We know something of the university buildings, so to speak, which the young Cicero found at Athens. "To seek for truth among the groves of Academus" is the phrase by which a more famous contemporary, the poet Horace, describes his studies at Athens. He probably uses it generally to express philosophical pursuits; taken strictly it would mean that he attached himself to the sage whose pride it was to be the successor of Plato. Academus was a local hero, connected with the legend of Theseus and Helen. Near his grove, or sacred inclosure, which adjoined the road to Eleusis, Plato had bought a garden. It was but a small spot, purchased for a sum which maybe represented by about three or four hundred pounds of our money, but it had been enlarged by the liberality of successive benefactors. This then was one famous lecture-room. Another was the Lyceum. Here Aristotle had taught, and after Aristotle, Theophrastus, and after him, a long succession of thinkers of the same school. A third institution of the same kind was the garden in which Epicurus had assembled his disciples, and which he bequeathed to trustees for their benefit and the benefit of their successors for all time.
To a Roman of the nobler sort these gardens and buildings must have been as holy places. It was with these rather than with the temples of gods that he connected what there was of goodness and purity in his life. To worship Jupiter or Romulus did not make him a better man, though it might be his necessary duty as a citizen; his real religion, as we understand it, was his reverence for Plato or Zeno.
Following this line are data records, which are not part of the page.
(** The arbitration table: status, detail and completed flag of a joined run. *)
Definition arbitrate (outcome : JoinOutcome) (intent : option StopIntent) : RunRowStatus * rstr * bool :=
  match outcome with
  | Joined run =>
      match wr_status run with
      | RunCompleted => (Completed, lit "natural-completion", true)
      | RunFailed =>
          (Failed, match wr_failure run with
                   | Some (class, reason) => FailureClass_debug class ++ lit ":" ++ reason
                   | None => lit "typed-failure"
                   end, false)
      end
  | NoRun error => (Failed, lit "worker-loop-unusable: " ++ error, false)
  | JoinCancelled =>
      match intent with
      | Some Stall => (Stalled, lit "stall-timeout", false)
      | Some WorkerTimeoutIntent => (TimedOutRun, lit "worker-timeout", false)
      | Some (Drain reason) => (AbortedShutdown, drain_detail reason, false)
      | Some Drained => (AbortedShutdown, lit "unattributed-drain-abort", false)
      | None => (Failed, lit "aborted-without-intent", false)
      end
  | JoinPanicked => (Failed, lit "worker-panicked", false)
  end.

(** The failure class and no-progress flag the retry record takes. *)
Definition failure_of (status : RunRowStatus) (detail : rstr) : rstr * bool :=
  match status with
  | Failed =>
      let class := default (lit "unknown") (head (split 58 detail)) in
      (kebab_failure_class class, bool_decide (class = lit "NoProgress"))
  | Stalled => (lit "stalled", false)
  | TimedOutRun => (lit "worker-timeout", false)
  | _ => (lit "unknown", false)
  end.

(** The journal entry of a reaped run. *)
Definition reap_event (run_id : N) (task_id : rstr) (status : RunRowStatus) (detail : rstr)
    (completed_flag : bool) : LoopEvent :=
  match status with
  | Completed | Failed => WorkerFinished run_id task_id completed_flag
  | Stalled => WorkerStallKilled run_id task_id
  | TimedOutRun => WorkerTimedOut run_id task_id
  | AbortedShutdown => WorkerAbortedOnStop run_id task_id (bool_decide (detail = lit "shutdown-abort"))
  | Stuck | Running | Orphaned | Paused => WorkerFinished run_id task_id false
  end.

(** ** State *)

Record Slot := MkSlot {
  slot_run_id : N;
  slot_task_id : rstr;
  slot_process : N;
  last_beat_elapsed : Duration;
  started_elapsed : Duration;
  slot_intent : option StopIntent;
}.

Record Counters := MkCounters {
  cycles : N;
  spawns : N;
  n_completed : N;
  n_failed : N;
  n_stalled : N;
  n_timed_out : N;
  aborted_on_stop : N;
  poll_failures : N;
  n_stuck : N;
  task_budget_skips : N;
}.

Definition Counters_default : Counters := MkCounters 0 0 0 0 0 0 0 0 0 0.

Definition note (c : Counters) (status : RunRowStatus) : Counters :=
  let '(MkCounters cy sp co fa st ti ab po sk bu) := c in
  match status with
  | Completed => MkCounters cy sp (co + 1) fa st ti ab po sk bu
  | Failed => MkCounters cy sp co (fa + 1) st ti ab po sk bu
  | Stalled => MkCounters cy sp co fa (st + 1) ti ab po sk bu
  | TimedOutRun => MkCounters cy sp co fa st (ti + 1) ab po sk bu
  | AbortedShutdown => MkCounters cy sp co fa st ti (ab + 1) po sk bu
  | Stuck => MkCounters cy sp co fa st ti ab po (sk + 1) bu
  | Orphaned | Paused | Running => c
  end.

(** What the poll race observed. *)
Inductive PassPoll :=
| PollSnapshot (snapshot : BoardSnapshot)
| PollFailed (message : rstr)
| PollShutdown
| PollBudgetExpired.

(** What one tick wait observed. *)
Inductive TickObservation := TickElapsed | TickSignalled | TickSourceGone.

Class World (W : Type) := {
  w_clock : W → W * Duration;
  w_fault : W → W * fault;
  w_insert : W → W * result rstr rstr;
  w_poll : W → W * PassPoll;
  w_signal_pending : W → W * bool;
  w_mark_pass_seen : W → W;
  w_mark_main_seen : W → W;
  w_tick : W → W * TickObservation;
  w_consult : W → list rstr → W * ProviderAnswer f64;
  w_pending_events : W → W * list rstr;
  w_drain_events : W → list rstr → W;
  w_start : W → SelectedTask → f64 → W * result N CampaignError;
  w_is_finished : W → N → W * bool;
  w_join : W → N → W * JoinOutcome;
  w_beat : W → N → W * option N;
  w_abort : W → N → W;
}.

(** [backoff_index], [next_pass_allowed_at] and [next_poll_allowed_at]. *)
Record Pacing := MkPacing {
  backoff_index : N;
  next_pass_allowed_at : Duration;
  next_poll_allowed_at : Duration;
}.

(** What the last pass leaves for the next kick-off evaluation. *)
Record GateState := MkGateState {
  g_previous_ready_ids : gset rstr;
  g_previous_blocked_ids : gset rstr;
  slot_released_since_pass : bool;
  last_pass_day : option N;
}.

(** [stop], [drain_reason] and [drain_deadline], the locals of [run]. *)
Record Stopping := MkStopping {
  stop : option StopReason;
  drain_reason : option StopReason;
  drain_deadline : Duration;
}.

(** The runner with the locals of [run]. *)
Record Runner (W : Type) := MkRunner {
  world : W;
  run_store : LoopRunStore;
  decision_store : CampaignDecisionStore;
  slots : list Slot;
  pacing : Pacing;
  gate_state : GateState;
  counters : Counters;
  events : list LoopEvent;
  stopping : Stopping;
  signal_source_gone : bool;
}.
Arguments MkRunner {W}.
Arguments world {W}.
Arguments run_store {W}.
Arguments decision_store {W}.
Arguments slots {W}.
Arguments pacing {W}.
Arguments gate_state {W}.
Arguments counters {W}.
Arguments events {W}.
Arguments stopping {W}.
Arguments signal_source_gone {W}.

(** ** The monad *)

Inductive res (A : Type) := ROk (a : A) | RErr (e : CampaignError) | RPanic | RFuel.
Arguments ROk {A}.
Arguments RErr {A}.
Arguments RPanic {A}.
Arguments RFuel {A}.

Section monad.
Context {W : Type}.

Definition M (A : Type) : Type := Runner W → Runner W * res A.

Definition ret {A} (a : A) : M A := λ r, (r, ROk a).
Definition fail {A} (e : CampaignError) : M A := λ r, (r, RErr e).
Definition panic {A} : M A := λ r, (r, RPanic).
Definition out_of_fuel {A} : M A := λ r, (r, RFuel).

Definition bind {A B} (m : M A) (k : A → M B) : M B :=
  λ r, match m r with
       | (r', ROk a) => k a r'
       | (r', RErr e) => (r', RErr e)
       | (r', RPanic) => (r', RPanic)
       | (r', RFuel) => (r', RFuel)
       end.

Definition gets {A} (f : Runner W → A) : M A := λ r, (r, ROk (f r)).

(** Assignments to one field. *)
Definition put_world (w : W) : M unit := λ r,
  (MkRunner w (run_store r) (decision_store r) (slots r) (pacing r) (gate_state r) (counters r) (events r) (stopping r) (signal_source_gone r), ROk tt).
Definition put_run_store (rs : LoopRunStore) : M unit := λ r,
  (MkRunner (world r) rs (decision_store r) (slots r) (pacing r) (gate_state r) (counters r) (events r) (stopping r) (signal_source_gone r), ROk tt).
Definition put_decision_store (ds : CampaignDecisionStore) : M unit := λ r,
  (MkRunner (world r) (run_store r) ds (slots r) (pacing r) (gate_state r) (counters r) (events r) (stopping r) (signal_source_gone r), ROk tt).
Definition put_slots (sl : list Slot) : M unit := λ r,
  (MkRunner (world r) (run_store r) (decision_store r) sl (pacing r) (gate_state r) (counters r) (events r) (stopping r) (signal_source_gone r), ROk tt).
Definition put_pacing (pa : Pacing) : M unit := λ r,
  (MkRunner (world r) (run_store r) (decision_store r) (slots r) pa (gate_state r) (counters r) (events r) (stopping r) (signal_source_gone r), ROk tt).
Definition put_gate (ga : GateState) : M unit := λ r,
  (MkRunner (world r) (run_store r) (decision_store r) (slots r) (pacing r) ga (counters r) (events r) (stopping r) (signal_source_gone r), ROk tt).
Definition put_counters (co : Counters) : M unit := λ r,
  (MkRunner (world r) (run_store r) (decision_store r) (slots r) (pacing r) (gate_state r) co (events r) (stopping r) (signal_source_gone r), ROk tt).
Definition push_event (e : LoopEvent) : M unit := λ r,
  (MkRunner (world r) (run_store r) (decision_store r) (slots r) (pacing r) (gate_state r) (counters r) (events r ++ [e]) (stopping r) (signal_source_gone r), ROk tt).
Definition put_stopping (st : Stopping) : M unit := λ r,
  (MkRunner (world r) (run_store r) (decision_store r) (slots r) (pacing r) (gate_state r) (counters r) (events r) st (signal_source_gone r), ROk tt).
Definition put_source_gone (b : bool) : M unit := λ r,
  (MkRunner (world r) (run_store r) (decision_store r) (slots r) (pacing r) (gate_state r) (counters r) (events r) (stopping r) b, ROk tt).

(** [?]. *)
Definition lift {A} (x : result A CampaignError) : M A :=
  match x with Ok a => ret a | Err e => fail e end.
End monad.
Arguments M W A : clear implicits.

Notation "'let*' x ':=' c 'in' k" := (bind c (fun x => k))
  (at level 10, x pattern, c at level 200, k at level 200) : orc_scope.
Notation "c ;; k" := (bind c (fun _ => k)) (at level 100, k at level 200, right associativity) : orc_scope.

(** ** Operations *)

Section runner.
Context {W : Type} `{World W}.
Context (config : LoopConfig) (invocation_id : rstr) (routing : RoleRoutingDecision)
  (start_unix_secs : N) (task_selector : option rstr) (has_event_source : bool)
  (format2 : f64 → rstr) (sql_sum : list f64 → f64).

Abbreviation M := (M W).

(** Asking the world. *)
Definition ask {A} (f : W → W * A) : M A :=
  let* w := gets world in
  let '(w', a) := f w in
  put_world w' ;; ret a.

Definition tell (f : W → W) : M unit := let* w := gets world in put_world (f w).

Definition elapsed : M Duration := ask w_clock.

Definition now_secs (e : Duration) : M N :=
  let n := start_unix_secs + as_secs e in
  if n <=? u64_max then ret n
  else fail (Loop (lit "clock overflow: loop start plus elapsed exceeds u64")).

(** [a + b] on durations. *)
Definition dur_add (a b : Duration) : M Duration :=
  match duration_add a b with Some d => ret d | None => panic end.

(** One call into the run store. *)
Definition on_store {A} (f : LoopRunStore → fault → LoopRunStore * result A CampaignError) : M A :=
  let* fl := ask w_fault in
  let* s := gets run_store in
  let '(s', x) := f s fl in
  put_run_store s' ;; lift x.

Definition read_store {A} (f : LoopRunStore → fault → result A CampaignError) : M A :=
  let* fl := ask w_fault in
  let* s := gets run_store in
  lift (f s fl).

Definition record_task_outcome (task_id : rstr) (status : RunRowStatus) (failure_class : rstr)
    (no_progress : bool) (now : N) : M (option RunRowStatus) :=
  let g := guardrails config in
  match status with
  | Completed => on_store (λ s f, record_task_success s task_id f) ;; ret None
  | Failed | Stalled | TimedOutRun =>
      let backoff_until :=
        if gs_task_retry_backoff g =? 0 then None
        else let n := now + as_secs (gs_task_retry_backoff g) in
             if n <=? u64_max then Some n else None in
      on_store (λ s f, record_task_failure s task_id failure_class no_progress backoff_until f) ;;
      if 0 <? gs_max_task_attempts g then
        let* state := read_store (λ s f, task_retry_state s task_id f) in
        ret (match state with
             | Some st => if gs_max_task_attempts g <=? attempts_total st then Some Stuck else None
             | None => None
             end)
      else ret None
  | AbortedShutdown | Stuck | Running | Orphaned | Paused => ret None
  end.

(** One iteration of [reap_finished], after the slot was removed. *)
Definition reap_one (slot : Slot) : M (LoopEvent * RunRowStatus) :=
  let* outcome := ask (λ w, w_join w (slot_process slot)) in
  let spend := spend_of (budgets config) outcome in
  let '(status, detail, completed_flag) := arbitrate outcome (slot_intent slot) in
  let* e := elapsed in
  let* now := now_secs e in
  let '(failure_class, no_progress) := failure_of status detail in
  let* exhausted := record_task_outcome (slot_task_id slot) status failure_class no_progress now in
  let status := default status exhausted in
  on_store (λ s f, finish s (slot_run_id slot) status now spend detail f) ;;
  ret (reap_event (slot_run_id slot) (slot_task_id slot) status detail completed_flag, status).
Athens to him was not only what Athens, but what the Holy Land is to us. Cicero describes something of this feeling in the following passage: "We had been listening to Antiochus (a teacher of the Academics) in the school called the Ptolemaeus, where he was wont to lecture. Marcus Piso was with me, and my brother Quintus, and Atticus, and Lucius Cicero, by relationship a cousin, in affection a brother. We agreed among ourselves to finish our afternoon walk in the Academy, chiefly because that place was sure not to be crowded at that hour. At the proper time we met at Piso's house; thence, occupied with varied talk, we traversed the six furlongs that lie between the Double Gate and the Academy; and entering the walls which can give such good reason for their fame, found there the solitude which we sought. 'Is it,' said Piso, 'by some natural instinct or through some delusion that when we see the very spots where famous men have lived we are far more touched than when we hear of the things that they have done, or read something that they have written? It is thus that I am affected at this moment. I think of Plato, who was, we are told, the first who lectured in this place; his little garden which lies there close at hand seems not only to remind me of him, but actually to bring him up before my eyes. Here spake Speusippus, here Xenocrates, here his disciple Polemo—to Polemo indeed belonged this seat which we have before us.'" This was the Polemo who had been converted, as we should say, when, bursting in after a night of revel upon a lecture in which Xenocrates was discoursing of temperance, he listened to such purpose that from that moment he became a changed man. Then Atticus describes how he found the same charms of association in the garden which had belonged to his own master, Epicurus; while Quintus Cicero supplies what we should call the classical element by speaking of Sophocles and the grove of Colonus, still musical, it seems, with the same song of the nightingale which had charmed the ear of the poet more than three centuries before.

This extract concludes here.